If you or a loved one are in a military hospital, you need to know that
it’s being held to the same standard as civilian hospitals. This
story from Dec. 21 alleges that some hospitals may not have been taking
into consideration the complaints of workers about malpractice or neglect,
going as far as to retaliate against them for their opinions and observations.

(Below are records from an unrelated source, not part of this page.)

(** *** XREAD *)

Lemma fades_wilted `{!MonotonicClock} db db' :
  fades db db' ->
  wilted (now_of db') (live (now_of db) (entries db)) (live (now_of db) (entries db')).
Proof.
  intros [Hc Hf] k. rewrite !lookup_live.
  destruct (Hf k) as [[-> _]|(-> & e & d & i & -> & Hd & Hi & Hle)]; [by left|].
  simpl. destruct (expired (now_of db) e); [by left|]. right. split; [done|].
  exists e, d. split_and!; [done|done|]. etrans; [done|]. apply steady_mono. lia.
Qed.

(** The key at which the first loop gives up. *)
Lemma resolve_latest_fails rs db rs' db' :
  resolve_latest rs db = (false, rs', db') ->
  Exists (fun q => exists e i, entries db' !! request_key q = Some e /\ ~ is_stream e /\
    (clock_reads db <= i)%nat /\ expired (steady_clock_now i) e = false) rs.
Proof.
  revert db rs'. induction rs as [|r rs IH]; intros db rs'; [done|]. simpl.
  pose proof (find_active_clock (request_key r) db) as Hc.
  destruct (find_active_spec (request_key r) db) as (_ & Hk & _ & _ & Hexp).
  destruct (find_active_entry (request_key r) db) as [[e|] db1]; cbn [fst snd] in *.
  - destruct (value e) eqn:Hv.
    1,2: intros [= <- <-]; apply Exists_cons_hd; exists e, (clock_reads db);
      (split_and!; [done|by intros [? Hs]; congruence|lia|by apply Hexp]).
    destruct (resolve_latest rs db1) as [[ok rs1] db2] eqn:Hres. intros [= -> <- <-].
    apply Exists_cons_tl. eapply Exists_impl; [by eapply IH|].
    intros q (e' & i & ? & ? & ? & ?). exists e', i. split_and!; [done|done|lia|done].
  - destruct (resolve_latest rs db1) as [[ok rs1] db2] eqn:Hres. intros [= -> <- <-].
    apply Exists_cons_tl. eapply Exists_impl; [by eapply IH|].
    intros q (e' & i & ? & ? & ? & ?). exists e', i. split_and!; [done|done|lia|done].
Qed.

Lemma expired_mono now now' e : now <= now' -> expired now' e = false -> expired now e = false.
Proof. unfold expired. destruct (expires_at e); [|done]. rewrite !Z.leb_gt. lia. Qed.

(** A plain key is seen as it is. *)
Lemma plain_live now db k : plain db k -> live now (entries db) !! k = entries db !! k.
Proof. rewrite lookup_live. by intros [->|(s & _ & ->)]. Qed.

Lemma position_resolved now db r :
  plain db (request_key r) ->
  position_in (live now (entries db)) r = resolved_request db r.
Proof.
  intros Hp. unfold position_in, resolved_request, last_in, last_id_of.
  rewrite (plain_live now _ _ Hp).
  destruct (start_mode r); [done|]. do 2 f_equal.
  by destruct (entries db !! request_key r) as [[[] ?]|].
Qed.

Lemma later_read now db r :
  plain db (request_key r) ->
  later_entries (live now (entries db)) r = read_after db r.
Proof.
  intros Hp. unfold later_entries, read_after. rewrite (plain_live now _ _ Hp).
  by destruct (entries db !! request_key r) as [[[] ?]|].
Qed.

Lemma refine_read_streams `{!MonotonicClock} rs db :
  db_wf db -> refines (ReadStreams rs) db.
Proof.
  intros Hwf. unfold refines. simpl.
  pose proof (read_streams_fades rs db) as Hfade. unfold read_streams in *.
  destruct (resolve_latest rs db) as [[ok rs1] db1] eqn:Hres. destruct ok.
  - destruct (resolve_latest_spec _ _ _ _ Hwf Hres) as (_ & Hall & ->).
    assert (Forall (fun r => plain db1 (request_key r)) (resolved_request db1 <$> rs)) as Hall'.
    { apply Forall_fmap. eapply Forall_impl; [done|]. intros r Hr. simpl.
      unfold resolved_request. by destruct (start_mode r). }
    rewrite collect_reads_spec in Hfade |- * by done. simpl in Hfade.
    eexists _, _. split; [done|]. split; [by apply fades_wilted|]. left.
    assert (position_in (live (now_of db) (entries db1)) <$> rs = resolved_request db1 <$> rs)
      as Hpos.
    { apply list_fmap_ext. intros i r Hr. apply position_resolved.
      rewrite Forall_forall in Hall. by eapply Hall, list_elem_of_lookup_2. }
    split.
    + eapply Forall_impl; [exact Hall|]. intros r Hp e.
      rewrite (plain_live _ _ _ Hp). destruct Hp as [->|(s & _ & ->)]; [done|].
      intros [= <-]. by eexists.
    + cbn zeta. rewrite Hpos. f_equal. f_equal.
      clear -Hall'. induction Hall' as [|r l Hr _ IH]; [done|]. simpl.
      rewrite (later_read _ _ _ Hr). destruct (read_after db1 r); [by f_equal|exact IH].
  - simpl in Hfade. eexists _, _. split; [done|]. split; [by apply fades_wilted|]. right.
    split; [|by eexists]. apply resolve_latest_fails in Hres.
    eapply Exists_impl; [exact Hres|]. intros q (e & i & He & Hno & Hi & Hexp).
    exists e. split; [|done]. apply live_Some. split; [done|].
    eapply expired_mono; [|exact Hexp]. by apply steady_mono.
Qed.

(** *** Every operation *)

Definition is_read (op : Operation) : bool :=
  match op with
  | Get _ | GetType _ | Keys | ListElements _ _ _ | GetListLength _ | StreamRange _ _ _
  | ReadStreams _ | KeyRevision _ => true
  | _ => false
  end.

Lemma run_read_fades op db r db' :
  is_read op = true -> run op db = Some (r, db') -> fades db db'.
Proof.
  assert (forall key o db1, find_active_entry key db = (o, db1) -> fades db db1) as Hfind.
  { intros key o db1 Hf. pose proof (find_active_fades key db) as H1. by rewrite Hf in H1. }
  destruct op; try done; intros _; simpl.
  - unfold get. destruct (find_active_entry key db) as [[e|] db1] eqn:Hf;
      [destruct (value e)|]; intros [= _ <-]; by eapply Hfind.
  - unfold get_type. destruct (find_active_entry key db) as [[e|] db1] eqn:Hf;
      [destruct (value e)|]; intros [= _ <-]; by eapply Hfind.
  - pose proof (keys_fades db) as Hk. destruct (keys db) as [ks db1]. by intros [= _ <-].
  - unfold list_elements. destruct (find_active_entry key db) as [[e|] db1] eqn:Hf;
      [destruct (value e) as [|l|]; [|destruct (_ =? 0); [|destruct (list_range _ _ _) as [[??]|]]|]|];
      intros [= _ <-]; by eapply Hfind.
  - unfold get_list_length. destruct (find_active_entry key db) as [[e|] db1] eqn:Hf;
      [destruct (value e)|]; intros [= _ <-]; by eapply Hfind.
  - unfold stream_range. destruct (find_active_entry key db) as [[e|] db1] eqn:Hf;
      [destruct (value e) as [| |s]; [| |destruct (vector_of_range _ _ _)]|];
      intros [= _ <-]; by eapply Hfind.
  - pose proof (read_streams_fades rs db) as Hk.
    destruct (read_streams rs db) as [[ks rs'] db1]. by intros [= _ <-].
  - unfold key_revision. destruct (find_active_entry key db) as [o db1] eqn:Hf.
    intros [= _ <-]. by eapply Hfind.
Qed.

Lemma add_list_elements_rev key vs m db : rev_step db (add_list_elements key vs m db).2.
Proof.
  unfold add_list_elements. pose proof (find_active_rev key db) as Hf.
  destruct (find_active_entry key db) as [[e|] db1]; simpl in Hf.
  - destruct (value e); [done| |done]. simpl. etrans; [done|]. apply rev_step_insert.
  - etrans; [done|]. apply rev_step_insert2.
Qed.

Lemma run_rev op db r db' :
  operation_fits op -> run op db = Some (r, db') -> rev_step db db'.
Proof.
  assert (forall {A} (f : A * Database) (g : A -> Result),
    (let '(a, db) := f in Some (g a, db)) = Some (r, db') -> db' = f.2) as Hlet.
  { intros A [a db1] g. by intros [= _ <-]. }
  destruct op; simpl; intros Hfits.
  - destruct (set key v expiry db) as [db1|] eqn:Hs; [|done]. intros [= _ <-].
    by apply set_step in Hs as [? _].
  - intros ->%(Hlet _ _ _). apply get_step.
  - intros ->%(Hlet _ _ _). apply get_type_step.
  - intros ->%(Hlet _ _ _). apply keys_db_step.
  - intros ->%(Hlet _ _ _). apply add_list_elements_rev.
  - intros ->%(Hlet _ _ _). apply list_elements_step.
  - intros ->%(Hlet _ _ _). apply get_list_length_step.
  - intros ->%(Hlet _ _ _). apply pop_list_element_step.
  - intros ->%(Hlet _ _ _). apply pop_list_elements_step.
  - intros ->%(Hlet _ _ _). by apply add_stream_step.
  - destruct (stream_range key start stop db) as [[r1 db1]|] eqn:Hs; [|done].
    intros [= _ <-]. by apply stream_range_step in Hs as [? _].
  - pose proof (read_streams_step rs db) as Hs.
    destruct (read_streams rs db) as [[r1 rs1] db1]. intros [= _ <-]. apply Hs.
  - destruct (increment_key key db) as [[r1 db1]|] eqn:Hs; [|done].
    intros [= _ <-]. by apply increment_key_step in Hs as [? _].
  - intros ->%(Hlet _ _ _). apply key_revision_step.
Qed.

(** C3: the database refines the abstract store, in every operation of its
    public interface.  At the instant of its clock reading, an operation returns
    a result the abstract operation allows on the entries alive then, and leaves
    alive what the abstract operation leaves: lazily kept expired entries are
    invisible, wrong types and missing keys are reported as specified, SET
    stores the deadline, KEYS lists every live key once, LRANGE returns the
    slice, LPUSH pushes one by one, an emptied list disappears, XADD appends a
    new greatest 64-bit identifier or is rejected, XRANGE and XREAD are filters
    of the streams, INCR counts the decimal integer a string denotes, and the
    behaviour is undefined exactly for a deadline out of range, for INCR of the
    largest 64-bit integer and for an XRANGE whose bounds are inverted around an
    entry.  Every operation leaves a key and its revision untouched or gives the
    key a revision not handed out before, and the read operations do the latter
    only to keys they find past their deadline. *)
Theorem database_refines_store `{!MonotonicClock} (op : Operation) (db : Database) :
  db_wf db -> operation_fits op ->
  refines op db /\
  forall r db', run op db = Some (r, db') ->
    rev_step db db' /\ (is_read op = true -> fades db db').
Proof.
  intros Hwf Hfits. split.
  - destruct op; try (apply refine_reads; done).
    + apply refine_set.
    + apply refine_keys.
    + apply refine_add_list.
    + apply refine_pop.
    + apply refine_pop_many.
    + by apply refine_add_stream.
    + by apply refine_stream_range.
    + by apply refine_read_streams.
    + apply refine_increment.
  - intros r db' Hrun. split; [by eapply run_rev|]. intros Hread. by eapply run_read_fades.
Qed.
End Refinement.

Patient safety relies on everyone on a medical team and staff taking the
time to observe what’s going on and taking care to reduce errors
in any way possible. Unfortunately, this report shows that interviews
and emails reported problems at military hospitals. Medical workers reporting
problems were identified as being punished or ignored instead of heard
when a problem was discussed.

In Ohio at the Wright-Patterson Air Force Base, one psychiatrist reportedly
had to deal with her supervisor trying to oust her after she complained
about the supervision of the residents. Another former surgeon at Womack
reportedly was passed over for a promotion due to reporting a supervisor’s
failure to properly examine one patient who died from cancer at a later date.

The fear of retaliation may cause discussions about the care provided at
military hospitals to shut down, which is damaging to hospitals’
reputations and to patients who go there for help. An analysis of military
hospital data has shown that there are high rates of complications in
maternity care and surgery, leading to questions about why this isn’t
being discussed. Additionally, the research discovered that some hospitals
failed to investigate after patients died or were injured, leaving questions
about what happened to cause these errors.